Material provided:
• • •
(** X15.  The switches come first: if the WORM lookup fails or reports
    WORM enabled, or the browser or fs-osync value is no boolean, the run
    exits with the domain names, the published addresses, the KMS and the
    log as they were; no domain, address or key is looked at. *)
Theorem switches_first (vars : EnvGlobals) (g : Globals) :
  config_LookupWorm ≠ OK false
  ∨ (∃ err, config_ParseBool (env.Get environ EnvBrowser EnableOn) = Err err)
  ∨ (∃ err, config_ParseBool (env.Get environ EnvFSOSync EnableOff) = Err err) →
  ∃ err msg, startEnv vars g = Exit err msg g.
Proof.
  unfold startEnv, handleCommonEnvVars. run.
  destruct config_LookupWorm as [[]|e]; simpl; eauto.
  intros [?|Hbad]; [done|].
  destruct (config_ParseBool (env.Get environ EnvBrowser EnableOn)) as [b|e];
    simpl; eauto.
  destruct Hbad as [[e ?]|[e He]]; [done|]. rewrite He. simpl. eauto.
Qed.

(** X16.  A run that returns went through every block in the order of the
    source: WORM is off, the two switches are booleans, and the domain
    names, the public addresses and the KMS variables were each handled with
    success, each on the state the one before left. *)
Theorem blocks_in_order (vars vars' : EnvGlobals) (g g' : Globals) :
  startEnv vars g = Return vars' g' →
  config_LookupWorm = OK false
  ∧ config_ParseBool (env.Get environ EnvBrowser EnableOn)
    = OK (globalBrowserEnabled vars')
  ∧ config_ParseBool (env.Get environ EnvFSOSync EnableOff) = OK (globalFSOSync vars')
  ∧ globalInplaceUpdateDisabled vars'
    = strings_EqualFold (env.Get environ EnvUpdate EnableOn) EnableOff
  ∧ ∃ g1 g2,
      domains g = Return () g1 ∧ addresses g1 = Return () g2
      ∧ resolveKMS g2 = Return () g'.
Proof.
  unfold startEnv, handleCommonEnvVars. fold domains addresses resolveKMS credentials.
  run.
  destruct config_LookupWorm as [[]|e]; simpl; try discriminate.
  destruct (config_ParseBool (env.Get environ EnvBrowser EnableOn)) as [b|e];
    simpl; [|discriminate].
  destruct (config_ParseBool (env.Get environ EnvFSOSync EnableOff)) as [f|e];
    simpl; [|discriminate].
  destruct (domains g) as [[] g1|] eqn:Hd; [|discriminate].
  destruct (addresses g1) as [[] g2|] eqn:Ha; [|discriminate].
  destruct (credentials EnvAccessKey EnvSecretKey (globalActiveCred vars) g2)
    as [c1 g3|] eqn:Hc1; [|discriminate].
  apply credentials_return in Hc1 as [-> _].
  destruct (credentials EnvRootUser EnvRootPassword c1 g2) as [c2 g4|] eqn:Hc2;
    [|discriminate].
  apply credentials_return in Hc2 as [-> _].
  destruct (resolveKMS g2) as [[] g5|] eqn:Hk; [|discriminate].
  intros [= <- <-]. simpl. repeat split; eauto.
Qed.

(** X17.  The root pair wins over the access-key pair: after a run that
    returned, the active credentials are those made from
    [MINIO_ROOT_USER]/[MINIO_ROOT_PASSWORD] if either is set, else those made
    from [MINIO_ACCESS_KEY]/[MINIO_SECRET_KEY] if either is set, else the ones
    in place before.  The access-key pair has to be valid all the same,
    even when the root pair replaces it. *)
Theorem root_credentials_win (vars vars' : EnvGlobals) (g g' : Globals) :
  let rootSet := env.IsSet environ EnvRootUser || env.IsSet environ EnvRootPassword in
  let accessSet := env.IsSet environ EnvAccessKey || env.IsSet environ EnvSecretKey in
  startEnv vars g = Return vars' g' →
  (rootSet = true →
   auth_CreateCredentials (env.Get environ EnvRootUser "")
     (env.Get environ EnvRootPassword "") = OK (globalActiveCred vars'))
  ∧ (rootSet = false → accessSet = true →
     auth_CreateCredentials (env.Get environ EnvAccessKey "")
       (env.Get environ EnvSecretKey "") = OK (globalActiveCred vars'))
  ∧ (rootSet = false → accessSet = false →
     globalActiveCred vars' = globalActiveCred vars)
  ∧ (accessSet = true →
     ∃ cred, auth_CreateCredentials (env.Get environ EnvAccessKey "")
               (env.Get environ EnvSecretKey "") = OK cred).
Proof.
  intros rootSet accessSet.
  unfold startEnv, handleCommonEnvVars. fold domains addresses resolveKMS credentials.
  run.
  destruct config_LookupWorm as [[]|e]; simpl; try discriminate.
  destruct (config_ParseBool (env.Get environ EnvBrowser EnableOn)) as [b|e];
    simpl; [|discriminate].
  destruct (config_ParseBool (env.Get environ EnvFSOSync EnableOff)) as [f|e];
    simpl; [|discriminate].
  destruct (domains g) as [[] g1|] eqn:Hd; [|discriminate].
  destruct (addresses g1) as [[] g2|] eqn:Ha; [|discriminate].
  destruct (credentials EnvAccessKey EnvSecretKey (globalActiveCred vars) g2)
    as [c1 g3|] eqn:Hc1; [|discriminate].
  apply credentials_return in Hc1 as [-> Hc1].
  destruct (credentials EnvRootUser EnvRootPassword c1 g2) as [c2 g4|] eqn:Hc2;
    [|discriminate].
  apply credentials_return in Hc2 as [-> Hc2].
  destruct (resolveKMS g2) as [[] g5|] eqn:Hk; [|discriminate].
  intros [= <- <-]. simpl. fold rootSet in Hc2. fold accessSet in Hc1.
  destruct rootSet, accessSet; subst; repeat split; try done; eauto.
Qed.

End StartupOutcomes.

(** WORM enabled: nothing else is looked at. *)
Lemma switches_first_witness :
  ∃ err msg,
    exampleStartEnv {[config.EnvDomain := "not a domain"]} (OK true) exampleVars
      initialGlobals
    = Exit err msg initialGlobals.
Proof.
  apply (switches_first {[config.EnvDomain := "not a domain"]} (λ _, true)
           exampleParseIP exampleLookupHost (mret ∅) [] (λ _, None) (λ _ _, None)
           (λ s, OK [s]) (λ _, None) (OK true) exampleParseBool String.eqb
           exampleCreateCredentials exampleVars initialGlobals).
  left. discriminate.
Defined.

(** An empty environment goes through every block. *)
Lemma blocks_in_order_witness :
  ∃ g1 g2,
    handleDomains ∅ (λ _, true) initialGlobals = Return () g1
    ∧ handlePublicIPs ∅ exampleParseIP exampleLookupHost (mret ∅) [] g1 = Return () g2
    ∧ handleKMS ∅ (λ _, None) (λ _ _, None) (λ s, OK [s]) (λ _, None) g2
      = Return () (push_domainIPs ∅ initialGlobals).
Proof.
  destruct (blocks_in_order ∅ (λ _, true) exampleParseIP exampleLookupHost (mret ∅) []
              (λ _, None) (λ _ _, None) (λ s, OK [s]) (λ _, None) (OK false)
              exampleParseBool String.eqb exampleCreateCredentials exampleVars
              {| globalBrowserEnabled := true; globalFSOSync := false;
                 globalInplaceUpdateDisabled := false;
                 globalActiveCred := globalActiveCred exampleVars |}
              initialGlobals (push_domainIPs ∅ initialGlobals))
    as (_ & _ & _ & _ & H).
  - vm_compute. reflexivity.
  - exact H.
Defined.

(** Both pairs given: the root pair is the one in force. *)
Lemma root_credentials_win_witness :
  exampleCreateCredentials "root" "root-password"
  = OK {| AccessKey := "root"; SecretKey := "root-password" |}.
Proof.
  pose proof (root_credentials_win
                (<[EnvRootUser := "root"]> (<[EnvRootPassword := "root-password"]>
                   (<[EnvAccessKey := "access"]> {[EnvSecretKey := "secret-key"]})))
                (λ _, true) exampleParseIP exampleLookupHost (mret ∅) []
                (λ _, None) (λ _ _, None) (λ s, OK [s]) (λ _, None) (OK false)
                exampleParseBool String.eqb exampleCreateCredentials exampleVars
                {| globalBrowserEnabled := true; globalFSOSync := false;
                   globalInplaceUpdateDisabled := false;
                   globalActiveCred :=
                     {| AccessKey := "root"; SecretKey := "root-password" |} |}
                initialGlobals (push_domainIPs ∅ initialGlobals)) as H.
  cbv zeta in H. destruct H as (H & _).
  - vm_compute. reflexivity.
  - assert (env.IsSet
              (<[EnvRootUser := "root"]> (<[EnvRootPassword := "root-password"]>
                 (<[EnvAccessKey := "access"]> {[EnvSecretKey := "secret-key"]})))
              EnvRootUser
            || env.IsSet
                 (<[EnvRootUser := "root"]> (<[EnvRootPassword := "root-password"]>
                    (<[EnvAccessKey := "access"]> {[EnvSecretKey := "secret-key"]})))
                 EnvRootPassword = true) as Hset by (vm_compute; reflexivity).
    apply H in Hset. vm_compute in Hset. vm_compute. exact Hset.
Defined.

(** ** More on the TLS certificates *)

Section TLSOutcomes.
• • •
Problem to solve: Where a line of the records includes "were", copy it.

Solution for this task:
    log as they were; no domain, address or key is looked at. *)
    names, the public addresses and the KMS variables were each handled with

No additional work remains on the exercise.